Community-dwelling older adults experiencing hip fracture often fail to achieve adequate walking capacity following surgery and rehabilitation. Effects of psychological factors on post-fracture walking capacity are poorly understood. Accordingly, this paper investigates effects of psychological resilience on observed walking capacity measures in older adults following hip fracture, controlling for important covariates. Data were drawn from the Community Ambulation Project, a clinical trial of 210 community-dwelling adults aged ≥60 years who experienced a minimal trauma hip fracture and were randomized to one of two 16-week home-based physical therapist-guided interventions. Psychological resilience was measured at study baseline using the 6-item Brief Resilience Scale (BRS); scores were classified into groups in order to distinguish levels of self-reported resilience. Walking capacity was assessed at study baseline and 16 weeks later using 4-Meter Gait Speed (4MGS), 50-Foot Walk Test (50FWT), and 6-Minute Walk Distance (SMWD).
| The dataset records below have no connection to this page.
(* ===== verification/ReconcilerWorld.v ===== *)
(** The reconciler over its own file store: the store of [store.go] keeps what
    the reconciler relies on, on any kernel and with any failures of the
    operating system, and a crash leaves the old record or the new one. The
    theorems are then applied to a node that is given its first state. *)
From S2P Require Import Prelude.
From S2P Require Import GoNet.
From S2P Require Import SpecTypes.
From S2P Require Import SpecCanonical.
From S2P Require Import SpecValidate.
From S2P Require Import SpecSamples.
From S2P Require Import SpecChecksum.
From S2P Require Import Meter.
From S2P Require Import FabricCompiler.
From S2P Require Import NftCompiler.
From S2P Require Import TcCompiler.
From S2P Require Import AgentStore.
From S2P Require Import Reconciler.
From S2P Require Import ReconcilerFacts.
From S2P Require Import ReconcilerSafety.
From S2P Require Import ReconcilerOutcome.

(** * The file store *)
Section file_store.
Context {K : Type} (kernel : Env K) (osys : K → K * (FileStore.syscall → bool)).

Definition on_kernel {A} (op : K → K * A) (w : FileStore.directory * K) :
    (FileStore.directory * K) * A :=
  let '(k, a) := op w.2 in ((w.1, k), a).

Definition traffic_over (tc : TrafficBackend K) : TrafficBackend (FileStore.directory * K) :=
  {| tc_config := tc_config tc;
     tc_Check p := on_kernel (tc_Check tc p);
     tc_Apply p := on_kernel (tc_Apply tc p);
     tc_Verify p := on_kernel (tc_Verify tc p) |}.

Definition fabric_over (fb : FabricBackend K) : FabricBackend (FileStore.directory * K) :=
  {| fb_Check p q := on_kernel (fb_Check fb p q);
     fb_Prepare p := on_kernel (fb_Prepare fb p);
     fb_Cleanup p q := on_kernel (fb_Cleanup fb p q);
     fb_Verify p := on_kernel (fb_Verify fb p) |}.

(** The kernel's environment, its store replaced by the file store. *)
Definition with_file_store : Env (FileStore.directory * K) :=
  {| e_now := on_kernel (e_now kernel);
     e_Inspect := on_kernel (e_Inspect kernel);
     e_Check s := on_kernel (e_Check kernel s);
     e_Apply s := on_kernel (e_Apply kernel s);
     e_ReadCounters := on_kernel <$> e_ReadCounters kernel;
     e_tc := traffic_over <$> e_tc kernel;
     e_conntrack := (λ d n l, on_kernel (d n l)) <$> e_conntrack kernel;
     e_fabric := fabric_over <$> e_fabric kernel;
     e_Load w := (w, match FileStore.load w.1 with inl e => inl (Plain e) | inr r => inr r end);
     e_Save r w :=
       let '(k, faults) := osys w.2 in
       let '(d, e) := FileStore.save faults r w.1 in ((d, k), Plain <$> e) |}.

Definition stored (w : FileStore.directory * K) : StateRecord :=
  match FileStore.load w.1 with inr r => r | inl _ => EmptyStateRecord end.
End file_store.

Lemma valid_set_Version r : valid r → valid (set_Version stateRecordVersion r).
Proof.
  unfold valid, StateRecord_Validate.
  destruct ((sr_Version r <? 1) || (stateRecordVersion <? sr_Version r)); [done|exact id].
Qed.

Lemma load_valid d r : FileStore.load d = inr r → valid r.
Proof.
  unfold FileStore.load. destruct (FileStore.d_state d) as [|why|record]; [|done|].
  { intros H. injection H as <-. reflexivity. }
  destruct (StateRecord_Validate record) eqn:Hv; [done|].
  destruct (_ <? _); intros H; simplify_eq; [by apply valid_set_Version|done].
Qed.


Lemma save_outcome faults record d :
  let '(d', e) := FileStore.save faults record d in
  FileStore.d_state d' = FileStore.d_state d ∧ e ≠ None
  ∨ FileStore.d_state d' = FileStore.Holds (set_Version stateRecordVersion record)
    ∧ valid (set_Version stateRecordVersion record).
Proof.
  unfold FileStore.save, valid. destruct (StateRecord_Validate _) as [e|] eqn:Hv; cbv beta iota; [by left|].
  unfold FileStore.syscalls. cbn [FileStore.run].
  repeat match goal with
    |- context [faults ?c] => destruct (faults c); [cbn; first [by left|by right]|]
  end. by right.
Qed.

Lemma load_holds d r :
  FileStore.d_state d = FileStore.Holds (set_Version stateRecordVersion r) →
  valid (set_Version stateRecordVersion r) →
  FileStore.load d = inr (set_Version stateRecordVersion r).
Proof. unfold FileStore.load, valid. intros -> ->. done. Qed.

#[export] Instance file_store_laws {K} (kernel : Env K) osys :
  StoreLaws (with_file_store kernel osys) stored.
Proof.
  assert (∀ A (op : K → K * A) w, stored (on_kernel op w).1 = stored w) as Hk.
  { intros A op w. unfold on_kernel. by destruct (op w.2). }
  split; try (intros; apply Hk).
  - intros w. split; [done|]. cbn. unfold stored. intros r Hr.
    destruct (FileStore.load w.1) as [e|r'] eqn:Hl; [done|]. simplify_eq.
    split; [done|]. by eapply load_valid.
  - intros r [d k]. cbn. destruct (osys k) as [k' faults].
    pose proof (save_outcome faults r d) as H. destruct (FileStore.save faults r d) as [d' e].
    unfold stored. cbn. destruct H as [[Hd He]|[Hd Hv]].
    + left. unfold FileStore.load. rewrite Hd. split; [done|]. by destruct e.
    + right. by rewrite (load_holds d' r).
  - intros r w. cbn. destruct (e_ReadCounters kernel); [|done]. intros [= <-]. apply Hk.
  - intros d n l w. cbn. destruct (e_conntrack kernel); [|done]. intros [= <-]. apply Hk.
  - intros tc p w. cbn. destruct (e_tc kernel); [|done]. intros [= <-]. split_and!; apply Hk.
  - intros fb p q w. cbn. destruct (e_fabric kernel); [|done]. intros [= <-]. split_and!; apply Hk.
Qed.

(** A crash in the middle of a save leaves a directory that loads as it did
    before, or as the record being saved. *)
Lemma crash_atomic record n d :
  valid (set_Version stateRecordVersion record) →
  FileStore.load (FileStore.crash (set_Version stateRecordVersion record) n d) = FileStore.load d
  ∨ FileStore.load (FileStore.crash (set_Version stateRecordVersion record) n d)
    = inr (set_Version stateRecordVersion record).
Proof.
  intros Hv. unfold FileStore.crash, FileStore.syscalls.
  do 7 (destruct n as [|n]; [by left|]). right. apply load_holds; [|done].
  destruct n as [|[|[|n]]]; reflexivity.
Qed.

(** * A node *)

(** A kernel that remembers the script it was given and answers for it; its
    shaper and its links accept everything. *)
Definition sample_checksum : string := default "" (Checksum idle_state).
Definition sample_installed : InstalledState :=
  {| in_Exists := true; in_Managed := true; in_Generation := 5;
     in_DesiredChecksum := sample_checksum;
     in_ProgramChecksum := Nft.ProgramChecksumAt idle_state sample_checksum 600%Z |}.
Definition not_installed : InstalledState :=
  {| in_Exists := false; in_Managed := false; in_Generation := 0; in_DesiredChecksum := "";
     in_ProgramChecksum := "" |}.

Definition fine {A} (k : option string) : option string * option A := (k, None).
Definition sample_kernel : Env (option string) :=
  {| e_now k := (k, 600%Z);
     e_Inspect k := (k, inr (match k with Some _ => sample_installed | None => not_installed end));
     e_Check _ := fine;
     e_Apply script _ := (Some script, None);
     e_ReadCounters := None;
     e_tc := Some {| tc_config := Tc.Build_Config "eth0" "ifb0" 1500000 100000000 true;
                     tc_Check _ := fine; tc_Apply _ := fine; tc_Verify _ := fine |};
     e_conntrack := None;
     e_fabric := Some {| fb_Check _ _ := fine; fb_Prepare _ := fine; fb_Cleanup _ _ := fine;
                         fb_Verify _ := fine |};
     e_Load k := (k, inl (Plain "no store"));
     e_Save _ k := (k, Some (Plain "no store")) |}.
Definition sample_node : Env (FileStore.directory * option string) :=
  with_file_store sample_kernel (λ k, (k, λ _, false)).
Definition fresh_node : FileStore.directory * option string :=
  (FileStore.Directory FileStore.Missing None, None).

Definition sample_run := Apply sample_node idle_state (fresh_node, []).

Example sample_trace :
  map (λ ev, match ev with
       | ELoad => "load" | ESave _ true => "save" | ESave _ false => "save failed"
       | EInspect _ => "inspect" | ECheck _ => "nft check" | EApply _ => "nft apply"
       | ETcCheck _ => "tc check" | ETcApply _ => "tc apply" | ETcVerify _ _ => "tc verify"
       | EFabricCheck _ _ => "fabric check" | EPrepare _ => "fabric prepare"
       | ECleanup _ _ => "fabric cleanup" | EFabricVerify _ _ => "fabric verify"
       | EReadCounters => "counters" | EConntrack => "conntrack" end) sample_run.1.2
  = ["load"; "inspect"; "nft check"; "tc check"; "fabric check"; "save"; "fabric prepare";
     "nft apply"; "tc apply"; "fabric cleanup"; "inspect"; "tc verify"; "fabric verify"; "save"].
Proof. vm_compute. reflexivity. Qed.

(** * The theorems at this node *)
Lemma fresh_valid : valid (stored fresh_node).
Proof. reflexivity. Qed.

Lemma operations_advance_witness :
  valid (stored (run_all sample_node [OpApply idle_state; OpRecover; OpPurge "node-a"]
    (fresh_node, [])).1.1).
Proof.
  exact (proj1 (operations_advance sample_node stored
    [OpApply idle_state; OpRecover; OpPurge "node-a"] fresh_node [] fresh_valid)).
Defined.

Lemma operations_account_witness :
  rtc (usage_step (λ epoch sequence,
         OpAckUsage epoch sequence ∈ [OpCollectUsage; OpAckUsage "e" 1; OpApply idle_state]))
    (usage_of (stored fresh_node))
    (usage_of (stored (run_all sample_node [OpCollectUsage; OpAckUsage "e" 1; OpApply idle_state]
       (fresh_node, [])).1.1)).
Proof. exact (operations_account sample_node stored _ fresh_node [] fresh_valid). Defined.

(** The fabric is prepared after the intent was saved. *)
Lemma Apply_write_ahead_witness :
  ∃ pre ev post record s,
  sample_run.1.2 = pre ++ ev :: post ∧ mutates ev = true ∧ ESave record true ∈ pre
  ∧ sr_Pending record = Some s ∧ Checksum idle_state = Some (sn_Checksum s).
Proof.
  assert (∃ ev, sample_run.1.2 !! 6%nat = Some ev ∧ mutates ev = true) as (ev & Hev & Hm)
    by (eexists; split; [vm_compute; reflexivity|reflexivity]).
  apply take_drop_middle in Hev as Htr. symmetry in Htr. revert Htr.
  generalize (take 6 sample_run.1.2) (drop 7 sample_run.1.2). intros pre post Htr.
  destruct (Apply_write_ahead sample_node idle_state fresh_node sample_run.1 sample_run.2 pre ev post)
    as (record & s & Hin & Hp & _ & Hc).
  - unfold sample_run. by destruct (Apply _ _ _).
  - exact Htr.
  - exact Hm.
  - exists pre, ev, post, record, s. split_and!; [exact Htr|exact Hm|exact Hin|exact Hp|exact Hc].
Defined.

Lemma Apply_success_witness :
  sample_run.2.2 = None ∧ sr_Pending (stored sample_run.1.1) = None
  ∧ ∃ a, sr_Applied (stored sample_run.1.1) = Some a ∧ Checksum idle_state = Some (sn_Checksum a).
Proof.
  assert (sample_run.2.2 = None) as Hok by (vm_compute; reflexivity).
  split; [exact Hok|].
  destruct (Apply_success sample_node stored idle_state fresh_node [] sample_run.1 sample_run.2.1)
    as (s & _ & _ & _ & _ & _ & Hc & _ & _ & _ & _ & _ & _ & _ & _ & Hp & a & Ha & Hca & _).
  - rewrite <- Hok. unfold sample_run. by destruct (Apply _ _ _) as [? []].
  - split; [exact Hp|]. exists a. split; [exact Ha|]. by rewrite Hca.
Defined.

(** After that, an older state is refused. *)
Definition older_state : DesiredState :=
  MkDesiredState (ds_SchemaVersion idle_state) (ds_NodeID idle_state) 4
    (ds_ManagementDomain idle_state) (ds_ServiceCIDRs idle_state)
    (ds_FabricLinks idle_state) (ds_HealthChecks idle_state) (ds_UserPolicies idle_state)
    (ds_ProtocolBlocks idle_state) (ds_Forwards idle_state).

Lemma Apply_refuses_witness :
  ∃ e, (Apply sample_node older_state (sample_run.1.1, [])).2 = (ResultZero, Some e)
       ∧ errors_Is e ErrStaleGeneration = true.
Proof.
  assert (match FileStore.load sample_run.1.1.1 with
          | inr record => match sr_Applied record with
                          | Some s => bool_decide (node_of s = "node-a") && (generation_of s =? 5)
                          | None => false
                          end
          | inl _ => false
          end = true) as H by (vm_compute; reflexivity).
  destruct (FileStore.load sample_run.1.1.1) as [e|record] eqn:Hl; [discriminate|].
  destruct (sr_Applied record) as [s|] eqn:Hs; [|discriminate].
  apply andb_true_iff in H as [Hn%bool_decide_eq_true Hg%N.eqb_eq].
  destruct (Checksum older_state) as [c|] eqn:Hc; [|exfalso; revert Hc; vm_compute; discriminate].
  destruct (Apply_refuses sample_node older_state c sample_run.1.1 sample_run.1.1 [] record s)
    as (e & He & Hk).
  - vm_compute. reflexivity.
  - exact Hc.
  - cbn. by rewrite Hl.
  - by eapply load_valid.
  - by left.
  - right. left. rewrite Hg. reflexivity.
  - exists e. rewrite He. split; [reflexivity|]. revert Hk. unfold refusal, behind.
    rewrite Hs, Hn, Hg. exact id.
Defined.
In multivariate analyses of covariance in which 16-week follow-up values of each walking measure were outcomes, covariates included clinical trial arm, gender, age, and baseline values of: walking measure corresponding to the outcome; body mass index; depressive symptom severity; degree of psychological optimism; cognitive status; informal caregiver need; and days from hospital admission to randomization. Increases between baseline and 16 weeks later in mean gait speed in meters/sec (m/s) and walking distance in meters (m) in 4MGS, 50FWT and SMWD were 0.06 m/s (p = 0.061), 0.11 m/s (p < 0.01), and 25.5 m (p = 0.056) greater, respectively, in the most resilient BRS group compared to the least resilient BRS group. Higher levels of psychological resilience were associated with greater walking speed and distance. Psychological resilience represents a potentially clinically important pathway and intervention target, toward the goal of improving walking capacity among older adults known to have substantial residual disability following hip fracture.